*Source material:*
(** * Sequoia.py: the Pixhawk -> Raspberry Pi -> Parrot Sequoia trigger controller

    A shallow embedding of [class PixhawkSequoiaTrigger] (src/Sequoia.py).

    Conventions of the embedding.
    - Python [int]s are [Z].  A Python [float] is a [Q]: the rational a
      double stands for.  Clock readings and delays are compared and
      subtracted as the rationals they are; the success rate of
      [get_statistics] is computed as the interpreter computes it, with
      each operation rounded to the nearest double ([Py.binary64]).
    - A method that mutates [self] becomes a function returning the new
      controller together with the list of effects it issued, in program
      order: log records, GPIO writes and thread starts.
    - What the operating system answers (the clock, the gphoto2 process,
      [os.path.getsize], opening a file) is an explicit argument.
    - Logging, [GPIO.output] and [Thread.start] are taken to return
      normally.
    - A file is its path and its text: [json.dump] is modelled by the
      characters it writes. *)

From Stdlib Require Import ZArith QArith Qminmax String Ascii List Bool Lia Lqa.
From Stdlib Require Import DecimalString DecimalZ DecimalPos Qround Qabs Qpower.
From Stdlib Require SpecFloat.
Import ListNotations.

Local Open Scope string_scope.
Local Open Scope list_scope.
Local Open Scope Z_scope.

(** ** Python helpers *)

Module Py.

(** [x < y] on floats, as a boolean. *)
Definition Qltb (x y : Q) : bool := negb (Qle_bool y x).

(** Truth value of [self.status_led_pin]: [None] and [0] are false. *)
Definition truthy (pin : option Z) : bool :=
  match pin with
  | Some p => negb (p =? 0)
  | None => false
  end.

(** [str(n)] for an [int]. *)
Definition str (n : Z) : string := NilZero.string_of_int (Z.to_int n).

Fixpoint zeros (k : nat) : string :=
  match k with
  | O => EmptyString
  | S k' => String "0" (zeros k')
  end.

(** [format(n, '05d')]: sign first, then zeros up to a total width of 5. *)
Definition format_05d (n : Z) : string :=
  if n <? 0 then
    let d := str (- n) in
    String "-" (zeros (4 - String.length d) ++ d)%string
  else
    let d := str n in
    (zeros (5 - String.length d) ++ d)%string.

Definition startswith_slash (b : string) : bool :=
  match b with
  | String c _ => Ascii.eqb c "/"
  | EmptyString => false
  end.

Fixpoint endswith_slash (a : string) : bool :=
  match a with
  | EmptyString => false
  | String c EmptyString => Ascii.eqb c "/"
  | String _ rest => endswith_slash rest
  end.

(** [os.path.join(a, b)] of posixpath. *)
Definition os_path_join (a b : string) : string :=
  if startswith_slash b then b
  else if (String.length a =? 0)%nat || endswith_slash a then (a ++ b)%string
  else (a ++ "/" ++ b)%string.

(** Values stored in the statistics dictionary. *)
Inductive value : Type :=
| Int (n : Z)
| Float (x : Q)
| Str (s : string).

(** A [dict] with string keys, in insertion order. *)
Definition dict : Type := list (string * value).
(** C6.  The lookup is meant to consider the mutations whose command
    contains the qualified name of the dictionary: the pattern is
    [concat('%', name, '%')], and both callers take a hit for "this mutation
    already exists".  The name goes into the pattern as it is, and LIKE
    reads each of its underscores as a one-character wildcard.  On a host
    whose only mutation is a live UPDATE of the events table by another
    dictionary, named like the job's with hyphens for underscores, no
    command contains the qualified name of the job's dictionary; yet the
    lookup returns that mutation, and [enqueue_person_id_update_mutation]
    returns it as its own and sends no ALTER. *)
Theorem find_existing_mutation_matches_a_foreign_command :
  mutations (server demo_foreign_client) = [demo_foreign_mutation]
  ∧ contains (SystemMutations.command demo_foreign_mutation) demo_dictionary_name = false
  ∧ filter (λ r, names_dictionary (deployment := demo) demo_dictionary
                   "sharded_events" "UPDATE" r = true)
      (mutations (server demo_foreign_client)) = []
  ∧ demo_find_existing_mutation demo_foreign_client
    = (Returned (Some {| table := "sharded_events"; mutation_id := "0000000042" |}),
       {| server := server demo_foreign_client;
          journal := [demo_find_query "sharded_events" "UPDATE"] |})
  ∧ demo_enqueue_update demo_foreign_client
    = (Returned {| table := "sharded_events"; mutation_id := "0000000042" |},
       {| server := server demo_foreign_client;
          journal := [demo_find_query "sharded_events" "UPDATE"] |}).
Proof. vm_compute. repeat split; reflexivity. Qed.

*Task directions:* Number of lines holding "From" in the data: give it, with nothing else.

*Output:* 3